At 33, southern musician Dylan LeBlanc is in full possession of his means and offers Coyote, his most accomplished album to date.
The age of Christ but the desire to do battle with a somewhat demonic alter ego… For this fifth album, Dylan LeBlanc33 years old, chose to tell the misadventures of a certain Coyote, a Mexican bandit seeking to redeem his behavior. But a new life can come at a very high price… Such is the story of an album that is as conceptual as it is cinematographic. By its sumptuous arrangements and by the (admittedly involuntary!) reference to Martin Scorsese’s new great antihero played by Leonardo DiCaprio in Killers of the Flower Moonnicknamed “Coyote” by his Native American wife.
Recorded at the prestigious Fame Studios in Muscle Shoals, where his father, James, has his input since he has been an instrumentalist there for decades, Coyote lives up to everything one could expect from LeBlanc. A child of the ball made in Louisiana, the guitarist found his own sound language inherited from the great American musical history, but imbued with a desire to say more about his personality – even if he speaks through a fictionalized figure .

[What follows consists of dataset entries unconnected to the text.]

(** [soilTypes[index]] with
    [index = Math.floor((latitude + longitude) * 1000) % soilTypes.length]:
    the remainder of the language has the sign of the dividend
    ([Z.rem]), and an array has no element at a negative index. *)
Definition getSoilType (latitude longitude : float) : option string :=
  match Math_floor ((latitude + longitude) * 1000) with
  | Some k =>
      let index := Z.rem k (Z.of_nat (List.length soilTypes)) in
      if index <? 0 then None else nth_error soilTypes (Z.to_nat index)
  | None => None
  end.

End Area.

(** * Properties *)

(** ** The loop, iteration by iteration *)

Lemma loop_S (red nir : JS.TypedArray) (k : nat) :
  Service.loop red nir (S k) = Service.body red nir (Service.loop red nir k) k.
Proof.
  unfold Service.loop. rewrite seq_S, fold_left_app. reflexivity.
Qed.

(** Every iteration appends exactly one entry to [ndvi]. *)
Lemma body_pushes (red nir : JS.TypedArray) (st : Acc) (i : nat) :
  exists v, ndvi (Service.body red nir st i) = ndvi st ++ [v].
Proof.
  unfold Service.body.
  destruct (JS.strict_neq _ _); eexists; reflexivity.
Qed.

Lemma loop_length (red nir : JS.TypedArray) (k : nat) :
  List.length (ndvi (Service.loop red nir k)) = k.
Proof.
  induction k as [|k IH]; [reflexivity|].
  rewrite loop_S.
  destruct (body_pushes red nir (Service.loop red nir k) k) as [v ->].
  rewrite length_app, IH. simpl. lia.
Qed.

(** Later iterations never touch the entries already pushed. *)
Lemma loop_prefix (red nir : JS.TypedArray) (k d : nat) :
  firstn k (ndvi (Service.loop red nir (k + d))) = ndvi (Service.loop red nir k).
Proof.
  induction d as [|d IH].
  - rewrite Nat.add_0_r. rewrite <- (loop_length red nir k) at 1.
    apply firstn_all.
  - replace (k + S d)%nat with (S (k + d)) by lia. rewrite loop_S.
    destruct (body_pushes red nir (Service.loop red nir (k + d)) (k + d)) as [v ->].
    rewrite firstn_app, loop_length, IH.
    replace (k - (k + d))%nat with 0%nat by lia.
    simpl. apply app_nil_r.
Qed.

Lemma loop_nth (red nir : JS.TypedArray) (i n : nat) :
  (i < n)%nat ->
  nth_error (ndvi (Service.loop red nir n)) i
  = nth_error (ndvi (Service.loop red nir (S i))) i.
Proof.
  intros Hin.
  replace n with (S i + (n - S i))%nat by lia.
  rewrite <- (loop_prefix red nir (S i) (n - S i)).
  rewrite nth_error_firstn.
  destruct (Nat.ltb_spec i (S i)); [reflexivity | lia].
Qed.

Lemma bound_nonneg (red : JS.TypedArray) : 0 <= Service.bound red.
Proof.
  unfold Service.bound, JS.Math_min, JS.length, Service.maxPixels. lia.
Qed.

Lemma processed_reduce (red nir : JS.TypedArray) :
  totalPixelsProcessed (Service.reduce red nir)
  = Z.min (JS.length red) Service.maxPixels.
Proof.
  unfold totalPixelsProcessed, Service.reduce, JS.length at 1.
  rewrite loop_length, Z2Nat.id by apply bound_nonneg.
  reflexivity.
Qed.

(** An index the red band holds and the cap admits is one the loop visits. *)
Lemma index_visited (red : JS.TypedArray) (i : nat) (r : float) :
  JS.get red i = Some r ->
  Z.of_nat i < Service.maxPixels ->
  (i < Z.to_nat (Service.bound red))%nat.
Proof.
  intros Hget Hcap.
  assert (Hlen : (i < List.length red)%nat).
  { apply nth_error_Some. unfold JS.get in Hget. congruence. }
  unfold Service.bound, JS.Math_min, JS.length. lia.
Qed.

(** ** The two copies of the reducer agree *)

Lemma route_body_eq (red nir : JS.TypedArray) (st : Acc) (i : nat) :
  Route.body red nir st i = Service.body red nir st i.
Proof. reflexivity. Qed.
(** The grammar reads the text of data back as the data. *)
Lemma parse_tree_text t :
  ∀ f rest,
    carried host read t → (tree_size t ≤ f)%nat → delimited rest →
    parse_value read f (tree_text host t +:+ rest) = Return (t, rest).
Proof.
  induction t as [|b|x|s|elems IH|members IH] using tree_nested_ind;
    intros f rest Hc Hf Hrest;
    (destruct f as [|f];
     [match type of Hf with
      | (tree_size ?t ≤ _)%nat => pose proof (tree_size_pos t)
      end; lia|]).
  - reflexivity.
  - by destruct b.
  - destruct Hc as (_ & s & Hs & Hall & Hnum & Hread).
    cbn [tree_text]. rewrite Hs. cbn [default].
    destruct s as [|c s]; [done|]. by apply parse_value_number.
  - cbn [tree_text]. rewrite QuoteJSONString_append.
    transitivity
      (then_ (parse_string (quote_code_units s +:+ String "034" rest))
         (λ '(str, rest), Return (TString str, rest))); [reflexivity|].
    by rewrite parse_string_quoted.
  - assert (Hes : ∀ es g,
              es ≠ [] → Forall (λ e, e ∈ elems) es →
              all1 (carried host read) es →
              (list_sum (map (λ e, S (tree_size e)) es) ≤ g)%nat →
              parse_elements read g
                (String.concat "," (map (tree_text host) es) +:+ String "]" rest)
              = Return (es, rest)).
    { intros es. induction es as [|e es IHes]; intros g Hne Hin Hce Hg; [done|].
      apply Forall_cons in Hin as [Hin Hin']. destruct Hce as [Hce Hce'].
      unfold list_sum in Hg. cbn [map fold_right] in Hg. fold (list_sum (map (λ e, S (tree_size e)) es)) in Hg.
      destruct g as [|g]; [lia|].
      rewrite Forall_forall in IH.
      destruct es as [|e' es].
      - change (then_ (parse_value read g (tree_text host e +:+ String "]" rest))
                  (λ '(t, rest0),
                     match starts_with "," (skip_ws rest0) with
                     | Some rest' =>
                         then_ (parse_elements read g rest')
                           (λ '(ts, rest''), Return (t :: ts, rest''))
                     | None =>
                         match starts_with "]" (skip_ws rest0) with
                         | Some rest' => Return ([t], rest')
                         | None => Throw json_syntax_error
                         end
                     end) = Return ([e], rest)).
        rewrite (IH e Hin g); [reflexivity|done|lia|done].
      - cbn [map]. rewrite concat_cons_cons, !append_assoc.
        change ("," +:+ ?a) with (String "," a).
        change (then_ (parse_value read g
                         (tree_text host e
                          +:+ String ","
                                (String.concat "," (map (tree_text host) (e' :: es))
                                 +:+ String "]" rest)))
                  (λ '(t, rest0),
                     match starts_with "," (skip_ws rest0) with
                     | Some rest' =>
                         then_ (parse_elements read g rest')
                           (λ '(ts, rest''), Return (t :: ts, rest''))
                     | None =>
                         match starts_with "]" (skip_ws rest0) with
                         | Some rest' => Return ([t], rest')
                         | None => Throw json_syntax_error
                         end
                     end) = Return (e :: e' :: es, rest)).
        rewrite (IH e Hin g); [|done|lia|done].
        change (then_ (parse_elements read g
                         (String.concat "," (map (tree_text host) (e' :: es))
                          +:+ String "]" rest))
                  (λ '(ts, rest''), Return (e :: ts, rest''))
                = Return (e :: e' :: es, rest)).
        rewrite IHes; [reflexivity|done|done|done|lia]. }
    cbn [tree_text]. change ("[" +:+ ?a) with (String "[" a).
    rewrite append_cons, append_assoc.
    change ("]" +:+ rest) with (String "]" rest).
    destruct elems as [|e elems]; [reflexivity|].
    assert (He : carried host read e) by apply Hc.
    destruct (tree_text_head e He) as (c & s & Hhead & Hws & Hclose).
    assert (Hstart : ∃ s', String.concat "," (map (tree_text host) (e :: elems))
                           +:+ String "]" rest = String c s').
    { destruct elems as [|e' elems].
      - cbn [map String.concat]. rewrite Hhead. by eexists.
      - cbn [map]. rewrite concat_cons_cons, Hhead. by eexists. }
    destruct Hstart as [s' Hs']. rewrite Hs'.
    rewrite parse_value_array by done. rewrite <- Hs'.
    rewrite Hes; [reflexivity|done| |done|].
    + apply Forall_forall. by intros.
    + change (tree_size (TArray (e :: elems)))
        with (S (list_sum (map (λ e, S (tree_size e)) (e :: elems)))) in Hf. lia.
  - assert (Hms : ∀ ms g,
              ms ≠ [] → Forall (λ kt, kt ∈ members) ms →
              all1_members (carried host read) ms →
              (list_sum (map (λ kt, S (tree_size kt.2)) ms) ≤ g)%nat →
              parse_members read g
                (String.concat ","
                   (map (λ kt, QuoteJSONString kt.1 +:+ ":" +:+ tree_text host kt.2) ms)
                 +:+ String "}" rest)
              = Return (ms, rest)).
    { intros ms. induction ms as [|[k e] ms IHms]; intros g Hne Hin Hce Hg; [done|].
      apply Forall_cons in Hin as [Hin Hin']. destruct Hce as [Hce Hce'].
      unfold list_sum in Hg. cbn [map fold_right snd] in Hg.
      fold (list_sum (map (λ kt : string * tree, S (tree_size kt.2)) ms)) in Hg.
      destruct g as [|g]; [lia|].
      rewrite Forall_forall in IH.
      destruct ms as [|kt' ms].
      - cbn [map String.concat fst snd].
        rewrite !append_assoc, QuoteJSONString_append.
        change (":" +:+ ?a) with (String ":" a).
        change (then_ (parse_string
                         (quote_code_units k
                          +:+ String "034"
                                (String ":" (tree_text host e +:+ String "}" rest))))
                  (λ '(k0, rest1),
                     match starts_with ":" (skip_ws rest1) with
                     | None => Throw json_syntax_error
                     | Some rest2 =>
                         then_ (parse_value read g rest2) (λ '(t, rest0),
                           match starts_with "," (skip_ws rest0) with
                           | Some rest' =>
                               then_ (parse_members read g rest')
                                 (λ '(ms, rest''), Return ((k0, t) :: ms, rest''))
                           | None =>
                               match starts_with "}" (skip_ws rest0) with
                               | Some rest' => Return ([(k0, t)], rest')
                               | None => Throw json_syntax_error
                               end
                           end)
                     end) = Return ([(k, e)], rest)).
        rewrite parse_string_quoted.
        change (then_ (parse_value read g (tree_text host e +:+ String "}" rest))
                  (λ '(t, rest0),
                     match starts_with "," (skip_ws rest0) with
                     | Some rest' =>
                         then_ (parse_members read g rest')
                           (λ '(ms, rest''), Return ((k, t) :: ms, rest''))
                     | None =>
                         match starts_with "}" (skip_ws rest0) with
                         | Some rest' => Return ([(k, t)], rest')
                         | None => Throw json_syntax_error
                         end
                     end) = Return ([(k, e)], rest)).
        rewrite (IH (k, e) Hin g); [reflexivity|done|cbn; lia|done].
      - cbn [map]. rewrite concat_cons_cons. cbn [fst snd].
        rewrite !append_assoc, QuoteJSONString_append.
        change (":" +:+ ?a) with (String ":" a).
        change ("," +:+ ?a) with (String "," a).
        set (tail := String.concat "," _ +:+ String "}" rest).
        change (then_ (parse_string
                         (quote_code_units k
                          +:+ String "034"
                                (String ":" (tree_text host e +:+ String "," tail))))
                  (λ '(k0, rest1),
                     match starts_with ":" (skip_ws rest1) with
                     | None => Throw json_syntax_error
                     | Some rest2 =>
                         then_ (parse_value read g rest2) (λ '(t, rest0),
                           match starts_with "," (skip_ws rest0) with
                           | Some rest' =>
                               then_ (parse_members read g rest')
                                 (λ '(ms, rest''), Return ((k0, t) :: ms, rest''))
                           | None =>
                               match starts_with "}" (skip_ws rest0) with
                               | Some rest' => Return ([(k0, t)], rest')
                               | None => Throw json_syntax_error
                               end
                           end)
                     end) = Return ((k, e) :: kt' :: ms, rest)).
        rewrite parse_string_quoted.
        change (then_ (parse_value read g (tree_text host e +:+ String "," tail))
                  (λ '(t, rest0),
                     match starts_with "," (skip_ws rest0) with
                     | Some rest' =>
                         then_ (parse_members read g rest')
                           (λ '(ms, rest''), Return ((k, t) :: ms, rest''))
                     | None =>
                         match starts_with "}" (skip_ws rest0) with
                         | Some rest' => Return ([(k, t)], rest')
                         | None => Throw json_syntax_error
                         end
                     end) = Return ((k, e) :: kt' :: ms, rest)).
        rewrite (IH (k, e) Hin g); [|done|cbn; lia|done].
        change (then_ (parse_members read g tail)
                  (λ '(ms0, rest''), Return ((k, e) :: ms0, rest''))
                = Return ((k, e) :: kt' :: ms, rest)).
        unfold tail. rewrite IHms; [reflexivity|done|done|done|lia]. }
    cbn [tree_text]. change ("{" +:+ ?a) with (String "{" a).
    rewrite append_cons, append_assoc.
    change ("}" +:+ rest) with (String "}" rest).
    destruct members as [|[k e] members]; [reflexivity|].
    destruct Hc as [_ Hc].
    assert (Hstart : ∃ s',
              String.concat ","
                (map (λ kt, QuoteJSONString kt.1 +:+ ":" +:+ tree_text host kt.2)
                     ((k, e) :: members))
              +:+ String "}" rest = String "034" s').
    { destruct members as [|kt' members].
      - cbn [map String.concat]. by eexists.
      - cbn [map]. rewrite concat_cons_cons. by eexists. }
    destruct Hstart as [s' Hs']. rewrite Hs'.
    transitivity
      (then_ (parse_members read f (String "034" s'))
         (λ '(ms, rest), Return (TObject ms, rest))); [reflexivity|].
    rewrite <- Hs'.
    rewrite Hms; [reflexivity|done| |done|].
    + apply Forall_forall. by intros.
    + change (tree_size (TObject ((k, e) :: members)))
        with (S (list_sum (map (λ kt, S (tree_size kt.2)) ((k, e) :: members)))) in Hf.
      lia.
Qed.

Fan of JJ Cale, Bob Dylan or Fleetwood Mac, LeBlanc becomes a storyteller… and producer! Alone at the helm, he is nevertheless (well) surrounded, from Bob Seger’s pianist, Jim “Moose” Brown, to drummer Fred Eltringham, member of the Wallflowers, among other collaborators of Sheryl Crow and Tears for Fears. In thirteen tracks, the singer skates both the wood of his Gibson and that of his Americana, more narrative than ever, and establishes himself as a worthy heir to Tom Petty, imagining an Into the Great Wide Open 2.0 on the trajectory of a thug who, although he may have once made mistakes, decides to follow his redemptive path. As Dylan LeBlanc emancipates himself from the geniuses of the southern past in order to imagine a work that he fully masters.